Hé bien si! Car en matière de précaution, la rationalité des débats disparait face au chiffon rouge de la peur du risque et du scandale brandi par des groupes bien organisés et relayé par des pouvoirs publics incapables de lui résister.

Jacques Attali n'écrivait-il pas dans l'Express en 2007 que ce principe tel qu'il a été rédigé dans la constitution « conduira nécessairement les fonctionnaires, à qui on ne peut pas demander de connaître l'ensemble des recherches scientifiques, à faire obstacle, pour se protéger, à toute recherche ou toute innovation lorsqu'ils percevront le moindre risque. »

La publication de quelques études, qui ne peuvent pas constituer "La Science" en la matière et ne peuvent, à ce stade, balayer d'une main l'utilisation relativement sécurisée de cette substance pendant de longues années, a suffi pour faire pencher la balance vers l'application du principe. Son pendant est que nous allons maintenant devoir utiliser des substituts (BPS et autres substances) à propos desquelles des doutes émergent déjà et pour lesquelles nous n'avons pas le même recul.
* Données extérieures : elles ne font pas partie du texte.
(* ===== verification/Vfs.v ===== *)
(** * fs/vfs.cpp: the virtual file system

    Path resolution, the ramfs, the terminal device, pipes and the descriptor
    operations.  Nodes, descriptors and pipe buffers live in maps keyed by the
    address [kmalloc] returned; file contents live in a byte memory.  The heap is
    any implementation of [Alloc.Allocator].  A string is the list of its
    characters before the terminator.  An operation returns [None] when a call it
    makes does not return: the allocator, or the keyboard when no event ever
    arrives.  Sibling walks get one step per node plus one.  The operations of a
    mounted foreign file system are parameters. *)
From S2P Require Import Prelude Ring Alloc.
From S2P Require Keyboard Vga.

(** ** Constants and data *)

Definition O_READ : Z := 0.
Definition O_WRITE : Z := 1.
Definition O_RDWR : Z := 2.
Definition O_CREATE : Z := 0x40.
Definition O_TRUNC : Z := 0x200.
Definition O_APPEND : Z := 0x400.
Definition SEEK_SET : Z := 0.
Definition SEEK_CUR : Z := 1.
Definition SEEK_END : Z := 2.
Definition VFS_READ : Z := 1 .<< 8.
Definition VFS_WRITE : Z := 1 .<< 9.
Definition VFS_APPEND : Z := 1 .<< 10.
Definition VFS_TYPE_FILE : Z := 1.
Definition VFS_TYPE_DIR : Z := 2.
Definition S_IFREG : Z := 0x8000.
Definition S_IFDIR : Z := 0x4000.
Definition S_IRWX : Z := 0x01C0 .| 0x0038 .| 0x0007.
Definition PIPE_BUF_SIZE : Z := 4096.
Definition NAME_MAX : nat := 128.

(** Object sizes on x86-64. *)
Definition sizeof_VNode : Z := 216.
Definition sizeof_FileDescriptor : Z := 32.
Definition sizeof_PipeBuffer : Z := 4128.
Definition sizeof_Mount : Z := 144.

(** The vtable a node points to. *)
Inductive FileOps := NullOps | RamfsOps | TtyOps | PipeOps | ForeignOps.

#[global] Instance FileOps_eq_dec : EqDecision FileOps.
Proof. solve_decision. Defined.

Record VNode := Node {
  name : list Z;
  type : Z;
  fsize : Z;
  parent : Z;
  children : Z;
  next_sibling : Z;
  ops : FileOps;
  fdata : Z;
  data_capacity : Z;
  refcount : Z;
  priv : Z;
}.

Record FileDescriptor := Fd {
  node : Z;
  offset : Z;
  flags : Z;
  dir_index : Z;
}.

Record PipeBuffer := Pipe {
  pbuf : gmap Z Z;
  read_pos : Z;
  write_pos : Z;
  pused : Z;
  pref : Z;
}.

Record Dirent := MkDirent { d_name : list Z; d_type : Z }.
Record StatBuf := MkStat { st_size : Z; st_mode : Z; st_blksize : Z; st_blocks : Z }.

Definition set_link (p n : Z) (v : VNode) := Node (name v) (type v) (fsize v) p (children v) n (ops v) (fdata v) (data_capacity v) (refcount v) (priv v).
Definition set_parent (p : Z) (v : VNode) := Node (name v) (type v) (fsize v) p (children v) (next_sibling v) (ops v) (fdata v) (data_capacity v) (refcount v) (priv v).
Definition set_next (n : Z) (v : VNode) := Node (name v) (type v) (fsize v) (parent v) (children v) n (ops v) (fdata v) (data_capacity v) (refcount v) (priv v).
Definition set_children (c : Z) (v : VNode) := Node (name v) (type v) (fsize v) (parent v) c (next_sibling v) (ops v) (fdata v) (data_capacity v) (refcount v) (priv v).
Definition set_ops (o : FileOps) (v : VNode) := Node (name v) (type v) (fsize v) (parent v) (children v) (next_sibling v) o (fdata v) (data_capacity v) (refcount v) (priv v).
Definition set_fsize (n : Z) (v : VNode) := Node (name v) (type v) n (parent v) (children v) (next_sibling v) (ops v) (fdata v) (data_capacity v) (refcount v) (priv v).
Definition set_store (d c : Z) (v : VNode) := Node (name v) (type v) (fsize v) (parent v) (children v) (next_sibling v) (ops v) d c (refcount v) (priv v).
Definition set_refcount (r : Z) (v : VNode) := Node (name v) (type v) (fsize v) (parent v) (children v) (next_sibling v) (ops v) (fdata v) (data_capacity v) r (priv v).
Definition set_offset (o : Z) (f : FileDescriptor) := Fd (node f) o (flags f) (dir_index f).
Definition set_dir_index (i : Z) (f : FileDescriptor) := Fd (node f) (offset f) (flags f) i.

Definition no_node : VNode := Node [] 0 0 0 0 0 NullOps 0 0 0 0.
Definition no_fd : FileDescriptor := Fd 0 0 0 0.
Definition no_pipe : PipeBuffer := Pipe ∅ 0 0 0 0.

(** The address of the static [tty_node]. *)
Definition tty_ptr : Z := 0x200000.

(** ** Strings *)

Definition slash : Z := 47.

(** [kstrcpy] into a buffer of [max] characters. *)
Definition kstrcpy (src : list Z) (max : nat) : list Z := take (max - 1) src.
Definition kstreq (a b : list Z) : bool := bool_decide (a = b).

Fixpoint skip_slashes (path : list Z) : list Z :=
  match path with
  | c :: path' => if c =? slash then skip_slashes path' else path
  | [] => []
  end.

(** At most [n] characters up to the next slash, and what follows. *)
Fixpoint take_component (n : nat) (path : list Z) : list Z * list Z :=
  match n, path with
  | S n', c :: path' =>
      if c =? slash then ([], path)
      else let '(comp, rest) := take_component n' path' in (c :: comp, rest)
  | _, _ => ([], path)
  end.

(** The component and the rest of the path. *)
Definition path_next (path : list Z) (max : nat) : list Z * list Z :=
  let path := skip_slashes path in
  match path with
  | [] => ([], [])
  | _ => take_component (max - 1) path
  end.

Definition dot : list Z := [46].
Definition dotdot : list Z := [46; 46].

Section vfs.
Context {H : Type} `{!Allocator H}.

(** ** State *)

Record state := State {
  heap : H;
  nodes : gmap Z VNode;
  fds : gmap Z FileDescriptor;
  pipes : gmap Z PipeBuffer;
  bytes : gmap Z Z;
  mounts : list (list Z * Z);
  vfs_root : Z;
  cwd : Z;
  input : list Keyboard.KeyEvent;
  pushback : gmap Z Z;
  tty_pb_len : Z;
  tty_pb_head : Z;
  console : Vga.state;
}.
L'histoire du BPA est donc riche d'enseignements : le risque zéro n'existe pas ; un produit présente toujours des avantages et des inconvénients et il y a un réel danger à ne voir que les risques de celui-ci car tous les autres produits en ont et pourraient donc être interdits.

Au final, on a perdu de vue que le problème à résoudre est notamment celui des intoxications alimentaires et que l'interdiction du BPA n'offrait aucune solution durable. Le principe de précaution se mord donc la queue et nous laisse impuissant face aux problèmes de la vie de tous les jours.